Assigned task >> Where a line in the listing contains the string "weight", copy that line out.
Given data START
Lemma put_checked_Ok isMetadata data s key s' : put_checked putFile isMetadata data s = (Ok key, s') -> CIDForBlock (mkCasBlock data Raw) = Ok key.
Proof. intros H. unfold put_checked in H. apply act_bind_Ok in H as (k & s1 & _ & H). apply pure_Ok in H as [H _]. destruct (CIDForBlock _); [|done]. by case_bool_decide; simplify_eq. Qed.

(** A chunked file is determined by its bytes.  Whatever the block store
    answers, the root that is built for a file binds, position by position, the
    CIDs of its chunks and, as its payload, the CID of the metadata document for
    its size, mode and chunk width. *)
Lemma chunked_file_is_exact data mode chunkSize s root s' :
  WriteChunkedFile ctx putFile EncodeIndex build data mode chunkSize s = (Ok root, s') ->
  exists keys payload s1, Forall2 (fun chunk key => CIDForBlock (mkCasBlock chunk Raw) = Ok key) (chunks (Z.to_nat chunkSize) data) keys /\
    CIDForBlock (mkCasBlock (marshal_metadata (mkChunkMetadata ChunkMetadataProfile (Z.to_N chunkSize) (N.of_nat (length data)) (Some mode))) Raw) = Ok payload /\
    build payload (imap (fun i key => (EncodeIndex (N.of_nat i), key)) keys) s1 = (Ok root, s').
Proof.
  intros H. unfold WriteChunkedFile in H. apply act_bind_Ok in H as ([] & s0 & _ & H). apply act_bind_Ok in H as ([] & s1 & _ & H). apply act_bind_Ok in H as (keys & s2 & H1 & H).
  apply act_bind_Ok in H as (doc & s3 & H2 & H). apply pure_Ok in H2 as [H2 ->]. apply act_bind_Ok in H as (payload & s4 & H3 & H). exists keys, payload, s4. split_and!; [| |done].
  - eapply each_Forall2; [|exact H1]. intros a s5 b s6 _. apply put_checked_Ok.
  - unfold EncodeFileMetadata, encode in H2. apply bind_Ok in H2 as ([] & _ & H2). injection H2 as <-. by eapply put_checked_Ok.
Qed.
End Files.
End Documents.

(** *** A concrete payload *)
Module Payloads.
Definition log_put (data : list ascii) : Act (list (list ascii)) (option nat) := fun s => (Ok (Some (length data)), s ++ [data]).
Definition log_create (cids : list (option nat)) (payload : option nat) : Act (list (list ascii)) nat := fun s => (Ok (length cids), s).
(** A reader of pieces: each call answers from the first, the end comes with the
    last one. *)
Definition pieces_Read (n : nat) (ps : list (list ascii)) : list ascii * option error * list (list ascii) :=
  match ps with
  | [] => ([], Some EOF, [])
  | l :: ps =>
      if bool_decide (length l <= n) then (l, if bool_decide (ps = []) then Some EOF else None, ps)
      else (take n l, None, drop n l :: ps)
  end.
Definition weight (ps : list (list ascii)) : nat := sum_list_with (fun l => S (length l)) ps.

Lemma pieces_deliver k ps : weight ps < k -> delivers pieces_Read k ps (concat ps).
Proof.
  revert ps. induction k as [|k IH]; intros ps Hw; [lia|]. intros n Hn. destruct ps as [|l ps].
  { exists [], (Some EOF), [], []. split_and!; [done|cbn; lia|done|]. right. split_and!; [done|done|]. intros m Hm. by exists []. }
  unfold weight in Hw. cbn in Hw. cbn [pieces_Read concat]. case_bool_decide as Hl.
  - exists l, (if bool_decide (ps = []) then Some EOF else None), ps, (concat ps). split_and!; [done|done|done|]. case_bool_decide as Hp.
    + right. subst ps. split_and!; [done|done|]. intros m Hm. by exists [].
    + left. split; [done|]. apply IH. unfold weight. lia.
  - exists (take n l), None, (drop n l :: ps), (drop n l ++ concat ps). split_and!; [done|rewrite length_take; lia|by rewrite (assoc_L (++)), take_drop|].
    left. split; [done|]. apply (IH (drop n l :: ps)). unfold weight. cbn. rewrite length_drop. lia.
Qed.

Definition pieces_abc : list (list ascii) := [bytes "a"; []; bytes "bcde"].
Definition stored_abc : list (list ascii) := [bytes "ab"; bytes "cd"; bytes "e"; chunk_document 5 2].

Lemma measured_payload_is_exact_witness :
  MaterializeMeasuredPayload (L := TallyCid.lib) pieces_Read log_put None log_create 20 pieces_abc 5 2 [] = (Ok 3, stored_abc) /\
  drawn pieces_Read pieces_abc (bytes "abcde").
Proof.
  destruct (measured_payload_is_exact (L := TallyCid.lib) pieces_Read log_put None log_create pieces_abc 5 2 [] 3 stored_abc) as [H1 H2]; [done|].
  assert (delivers pieces_Read 10 pieces_abc (bytes "abcde")) as Hd by (apply (pieces_deliver 10 pieces_abc); vm_compute; lia).
  assert (MaterializeMeasuredPayload (L := TallyCid.lib) pieces_Read log_put None log_create 20 pieces_abc 5 2 [] = (Ok 3, stored_abc)) as Hm.
  { apply (H2 10 (bytes "abcde") 20 Hd); [lia|]. split; [reflexivity|]. split; [discriminate|]. eexists _, _, _, _, _. split_and!; reflexivity. }
  split; [exact Hm|]. destruct (H1 20 Hm) as (data & Hdr & _). by rewrite (drawn_delivers _ _ _ _ _ Hd Hdr) in Hdr.
Defined.

(** Identifiers that are the bytes themselves. *)
#[local] Instance bytes_cid : CidLib := {| Cid := list ascii; cid_Parse s := Some (bytes s); cid_String c := of_bytes c; cid_Sum _ data := Some data |}.
#[local] Instance bytes_blocks : BlockLib := {| mh_Sum data := Some data; NewCidV1 _ h := h; cid_Type _ := Raw; cid_Digest c := c |}.
#[local] Instance bytes_inline : InlineLib := {| mh_Identity data := Some data; cid_Identity c := Some c; root_Layout _ := None |}.
#[local] Instance bytes_inline_laws : InlineLaws bytes_inline.
Proof. split. by intros data h [= <-]. Qed.

Example inline_example : exists key, InlineChunkMetadata 5 2 3 = Ok key /\ ParseInlineChunkMetadata key 3 = Ok (mkChunkMetadata ChunkMetadataProfile 2 5 None).
Proof. eexists. split; [reflexivity|]. by apply inline_round_trip. Qed.
End Payloads.
(* ===== verification/Merge.v ===== *)
(** The three-way merge of plaintext snapshots (application/backup/merge.go).

    The destination is the map of what was created below it.  The umask, the
    order in which the runtime visits a map and the outcome of every system
    call are arguments. *)

From stdpp Require Import base decidable gmap strings list sorting.
From Stdlib Require Import Ascii ZArith.
From S2P Require Import Prelude Effect GoText Cache PlainTree.

(** The choice for one path: [None] is a conflict, [Some None] no node. *)
Definition choose (baseNode localNode remoteNode : option treeNode) : option (option treeNode) :=
  if sameTreeNode localNode remoteNode then Some localNode
  else if sameTreeNode localNode baseNode then Some remoteNode
  else if sameTreeNode remoteNode baseNode then Some localNode
  else None.

Section Maps.
Context (base local remote : gmap string treeNode).

Definition merge_paths : gset string := dom base ∪ dom local ∪ dom remote.
Definition choice (path : string) : option (option treeNode) := choose (base !! path) (local !! path) (remote !! path).

Definition merge_conflicts : list string :=
  sort_by_string id (filter (fun p => choice p = None) (elements merge_paths)).

(** The selected nodes, without the paths at which there is none. *)
Definition selected : gmap string treeNode :=
  list_to_map (omap (fun p => match choice p with Some (Some n) => Some (p, n) | _ => None end) (elements merge_paths)).
End Maps.

(** The strict ancestors of a relative path: [filepath.Dir] until ["."]. *)
Fixpoint prefixes (acc : string) (segments : list string) : list string :=
  match segments with
  | [] | [_] => []
  | s :: rest => let p := under acc s in p :: prefixes p rest
  end.
Definition ancestors (path : string) : list string := prefixes EmptyString (Split path slash).

Definition orphan (nodes : gmap string treeNode) (path : string) : bool :=
  existsb (fun parent => match nodes !! parent with
                         | Some n => negb (bool_decide (Kind n = kind_dir))
                         | None => true
                         end) (ancestors path).

(** [strings.Count(path, "/")]. *)
Definition depth (path : string) : nat := length (filter (fun a => a = slash) (bytes path)).

Definition path_le (p q : string) : Prop :=
  depth p < depth q \/ depth p = depth q /\ String.leb p q = true.
#[global] Instance path_le_dec p q : Decision (path_le p q).
Proof. unfold path_le. apply _. Defined.

(** ** Writing the result *)
Section Write.
(** The umask, and what the [t]-th system call answers. *)
Context (umask : N) (fault : nat -> option error).

Record destination := mkDest { ds_nodes : gmap string treeNode; ds_tick : nat }.

Definition sys : Act destination unit := fun d =>
  (match fault (ds_tick d) with Some e => Err e | None => Ok () end, mkDest (ds_nodes d) (S (ds_tick d))).

(** The permission bits of a file created with [mode]. *)
Definition masked (mode : N) : N := N.ldiff (Perm mode) umask.
Definition created (n : treeNode) : treeNode :=
  if bool_decide (Kind n = kind_symlink) then n else mkNode (Kind n) (masked (Mode n)) (Digest n) (Link n) (Source n).

Definition parent_is_dir (d : destination) (path : string) : bool :=
  negb (orphan (ds_nodes d) path).

(** A failed create leaves nothing; a copy can fail after its file was made. *)
Definition create (path : string) (n : treeNode) : Act destination unit :=
  _ ← sys;
  _ ← reads (fun d => fail_if (negb (parent_is_dir d path)) (Errorf "no such file or directory"));
  _ ← reads (fun d => fail_if (bool_decide (is_Some (ds_nodes d !! path))) (Errorf "file exists"));
  modify (fun d => mkDest (<[path := created n]> (ds_nodes d)) (ds_tick d)).

(** [os.Mkdir] with an existing path accepted. *)
Definition make_dir (path : string) (n : treeNode) : Act destination unit :=
  exists_ ← reads (fun d => Ok (bool_decide (is_Some (ds_nodes d !! path))));
  if (exists_ : bool) then sys else create path n.

(** [copyMergeFile]: create exclusively, then copy, synchronise and close. *)
Definition copyMergeFile (path : string) (n : treeNode) : Act destination unit :=
  _ ← create path n; sys.

Definition write_node (ctx : nat -> option error) (e : string * treeNode) : Act destination unit :=
  _ ← reads (fun d => match ctx (ds_tick d) with Some err => Err err | None => Ok () end);
  if bool_decide (Kind e.2 = kind_dir) then make_dir e.1 e.2
  else if bool_decide (Kind e.2 = kind_file) then copyMergeFile e.1 e.2
  else if bool_decide (Kind e.2 = kind_symlink) then create e.1 e.2
  else pure (Err (Errorf "unsupported merge node kind")).

(** The order of creation: by depth, then by name. *)
Definition ordered (nodes : gmap string treeNode) : list (string * treeNode) :=
  merge_sort (fun a b => path_le a.1 b.1) (map_to_list nodes).

(** The paths that conflict, empty when the destination was written.  [visit]
    is the order in which the selected map is visited. *)
Definition mergeMaps (ctx : nat -> option error) (visit : list string -> list string)
    (base local remote : gmap string treeNode) : Act destination (list string) :=
  match merge_conflicts base local remote with
  | [] =>
      let nodes := selected base local remote in
      match filter (fun p => orphan nodes p = true) (visit (fst <$> map_to_list nodes)) with
      | p :: _ => mret [p]
      | [] =>
          _ ← sys;
          _ ← each (write_node ctx) (ordered nodes);
          mret []
      end
  | conflicts => mret conflicts
  end.

Context {SH : Sha256}.

Definition mergePlaintextTrees (ctx : nat -> option error) (visit : list string -> list string)
    (base local remote : option ftree) : Act destination (list string) :=
  baseNodes ← pure (wrap_err "scan merge base" (scanPlaintextTree base));
  localNodes ← pure (wrap_err "scan local candidate" (scanPlaintextTree local));
  remoteNodes ← pure (wrap_err "scan remote candidate" (scanPlaintextTree remote));
  mergeMaps ctx visit baseNodes localNodes remoteNodes.

Definition copyPlaintextTree (ctx : nat -> option error) (visit : list string -> list string)
    (source : option ftree) : Act destination unit :=
  conflicts ← mergePlaintextTrees ctx visit source source source;
  pure (fail_if (negb (bool_decide (conflicts = []))) (Errorf "copying a stable plaintext tree unexpectedly conflicted")).
End Write.
(* ===== verification/MergeThms.v ===== *)
(** What the three-way merge does: which paths conflict, what the destination
    holds afterwards, and that a copy never conflicts. *)

From stdpp Require Import base decidable gmap strings list sorting.
From Stdlib Require Import Ascii ZArith.
From S2P Require Import Prelude Effect GoText Branch Cache Paths PlainTree Merge Staging StagingBatches.

(** ** The choice at one path *)
Lemma same_refl n : sameTreeNode n n = true.
Proof. destruct n as [n|]; cbn; [|done]. by rewrite !bool_decide_eq_true_2. Qed.

Lemma same_sym n m : sameTreeNode n m = sameTreeNode m n.
Proof.
  destruct n as [n|], m as [m|]; cbn; try done. f_equal; [f_equal; [f_equal|]|]; apply bool_decide_ext; by split; intros ->.
Qed.

Lemma same_trans n m k : sameTreeNode n m = true -> sameTreeNode m k = true -> sameTreeNode n k = true.
Proof.
  destruct n as [n|], m as [m|], k as [k|]; cbn; try done. intros H1 H2. simplify_guards. rewrite !bool_decide_eq_true_2 by congruence. done.
Qed.

(** Both sides changed the path, differently. *)
Definition clash (b l r : option treeNode) : Prop :=
  sameTreeNode l b = false /\ sameTreeNode r b = false /\ sameTreeNode l r = false.

Lemma choose_None b l r : choose b l r = None <-> clash b l r.
Proof. unfold choose, clash. destruct (sameTreeNode l r), (sameTreeNode l b), (sameTreeNode r b); naive_solver. Qed.

Lemma choose_swap b l r :
  match choose b l r, choose b r l with
  | Some n, Some m => sameTreeNode n m = true
  | None, None => True
  | _, _ => False
  end.
Proof.
  unfold choose. rewrite (same_sym r l). destruct (sameTreeNode l r) eqn:E; [done|].
  destruct (sameTreeNode l b) eqn:E1, (sameTreeNode r b) eqn:E2; try apply same_refl; try done.
  rewrite (same_sym r b) in E2. by rewrite (same_trans _ _ _ E1 E2) in E.
Qed.

Section Selected.
Context (base local remote : gmap string treeNode).

Lemma choice_outside p : p ∉ merge_paths base local remote -> choice base local remote p = Some None.
Proof.
  unfold merge_paths, choice. intros H. assert (base !! p = None) as -> by (apply not_elem_of_dom; set_solver).
  assert (local !! p = None) as -> by (apply not_elem_of_dom; set_solver).
  by assert (remote !! p = None) as -> by (apply not_elem_of_dom; set_solver).
Qed.

Lemma selected_lookup p : selected base local remote !! p = mjoin (choice base local remote p).
Proof.
  unfold selected. set (f := fun p => match choice base local remote p with Some (Some n) => Some (p, n) | _ => None end).
  assert (forall l, NoDup l -> NoDup (omap f l).*1) as Hnd.
  { intros l. induction 1 as [|q l Hq _ IH]; cbn; [constructor|]. unfold f at 1. destruct (choice base local remote q) as [[n|]|]; cbn; try done.
    constructor; [|done]. intros ((q' & m) & Eq & Hin)%list_elem_of_fmap. cbn in Eq. subst q'. apply list_elem_of_omap in Hin as (q' & Hq' & E).
    unfold f in E. destruct (choice base local remote q') as [[?|]|]; simplify_eq. done. }
  apply option_eq. intros n. rewrite <- elem_of_list_to_map by apply Hnd, NoDup_elements. rewrite list_elem_of_omap. split.
  - intros (q & _ & E). unfold f in E. destruct (choice base local remote q) as [[m|]|] eqn:Ec; simplify_eq. by rewrite Ec.
  - intros E. destruct (choice base local remote p) as [[m|]|] eqn:Ec; simplify_eq/=. exists p. unfold f. rewrite Ec. split; [|done].
    apply elem_of_elements. destruct (decide (p ∈ merge_paths base local remote)) as [|Hn]; [done|]. by rewrite (choice_outside _ Hn) in Ec.
Qed.

Lemma elem_of_conflicts p :
  p ∈ merge_conflicts base local remote <-> clash (base !! p) (local !! p) (remote !! p).
Proof.
  unfold merge_conflicts, sort_by_string. rewrite elem_of_sort_by, list_elem_of_filter, elem_of_elements. unfold choice. rewrite choose_None. split; [naive_solver|].
  intros H. split; [done|]. destruct (decide (p ∈ merge_paths base local remote)) as [|Hn]; [done|].
  apply choice_outside in Hn. unfold choice in Hn. apply choose_None in H. congruence.
Qed.
End Selected.

(** Nothing conflicts exactly when every path has a choice. *)
Lemma no_conflicts base local remote :
  merge_conflicts base local remote = [] <-> forall p, exists o, choice base local remote p = Some o.
Proof.
  split.
  - intros H p. destruct (choice base local remote p) as [o|] eqn:E; [eauto|]. apply choose_None, elem_of_conflicts in E. rewrite H in E. set_solver.
  - intros H. destruct (merge_conflicts base local remote) as [|p l] eqn:E; [done|].
    assert (p ∈ merge_conflicts base local remote) as Hp by (rewrite E; by left). apply elem_of_conflicts, choose_None in Hp.
    destruct (H p) as [o Ho]. unfold choice in Ho. congruence.
Qed.

(** ** Ancestors *)
Lemma depth_app a b : depth (a +:+ b) = depth a + depth b.
Proof. unfold depth. by rewrite bytes_app, filter_app, length_app. Qed.

Lemma depth_slash : depth "/" = 1.
Proof. reflexivity. Qed.

Lemma depth_no_slash s : no_slash s = true -> depth s = 0.
Proof.
  unfold no_slash, ContainsByte, depth. intros H. apply negb_true_iff in H. induction (bytes s) as [|a l IH]; [done|]. cbn in H.
  apply orb_false_iff in H as [Ha Hl]. rewrite filter_cons_False; [by apply IH|]. intros ->. done.
Qed.

Lemma length_Split s : length (Split s slash) = S (depth s).
Proof.
  induction s as [|a s IH]; [done|]. rewrite Split_cons. unfold depth. change (bytes (String a s)) with (a :: bytes s).
  destruct (ascii_dec a slash) as [->|Hn].
  - rewrite filter_cons_True by done. cbn. by rewrite IH.
  - rewrite filter_cons_False by done. pose proof (Split_nonempty s slash). destruct (Split s slash); [done|]. exact IH.
Qed.

Definition start (acc : string) : nat := if bool_decide (acc = EmptyString) then 0 else S (depth acc).

Lemma prefixes_depth acc segments a :
  Forall (fun s => depth s = 0) segments -> a ∈ prefixes acc segments -> depth a + 2 <= start acc + length segments.
Proof.
  revert acc. induction segments as [|s segments IH]; intros acc Hs Ha; cbn in Ha; [set_solver|].
  apply Forall_cons in Hs as [Hs Hf]. destruct segments as [|s' rest]; [set_solver|].
  assert (depth (under acc s) = start acc) as Hd.
  { unfold under, start. case_bool_decide; [done|]. rewrite !depth_app, Hs, depth_slash. lia. }
  apply elem_of_cons in Ha as [->|Ha]; [rewrite Hd; cbn; lia|]. specialize (IH _ Hf Ha).
  assert (start (under acc s) <= S (start acc)) by (rewrite <- Hd; unfold start; case_bool_decide; lia). cbn in *. lia.
Qed.

Lemma ancestors_shallower path a : a ∈ ancestors path -> depth a < depth path.
Proof.
  intros H%prefixes_depth.
  - rewrite length_Split in H. change (start EmptyString) with 0 in H. lia.
  - apply Forall_forall. intros s Hs. by apply depth_no_slash, (Split_elem path).
Qed.

(** ** Writing *)
Section Write.
Context (umask : N) (fault : nat -> option error) (ctx : nat -> option error).

Lemma create_Ok path n d d' : create umask fault path n d = (Ok (), d') -> ds_nodes d' = <[path := created umask n]> (ds_nodes d).
Proof. unfold create. intros H. simplify_act. unfold sys in *. simplify_eq. done. Qed.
Given data END
Response for this exercise >>
Definition weight (ps : list (list ascii)) : nat := sum_list_with (fun l => S (length l)) ps.
Lemma pieces_deliver k ps : weight ps < k -> delivers pieces_Read k ps (concat ps).
  unfold weight in Hw. cbn in Hw. cbn [pieces_Read concat]. case_bool_decide as Hl.
    + left. split; [done|]. apply IH. unfold weight. lia.
    left. split; [done|]. apply (IH (drop n l :: ps)). unfold weight. cbn. rewrite length_drop. lia.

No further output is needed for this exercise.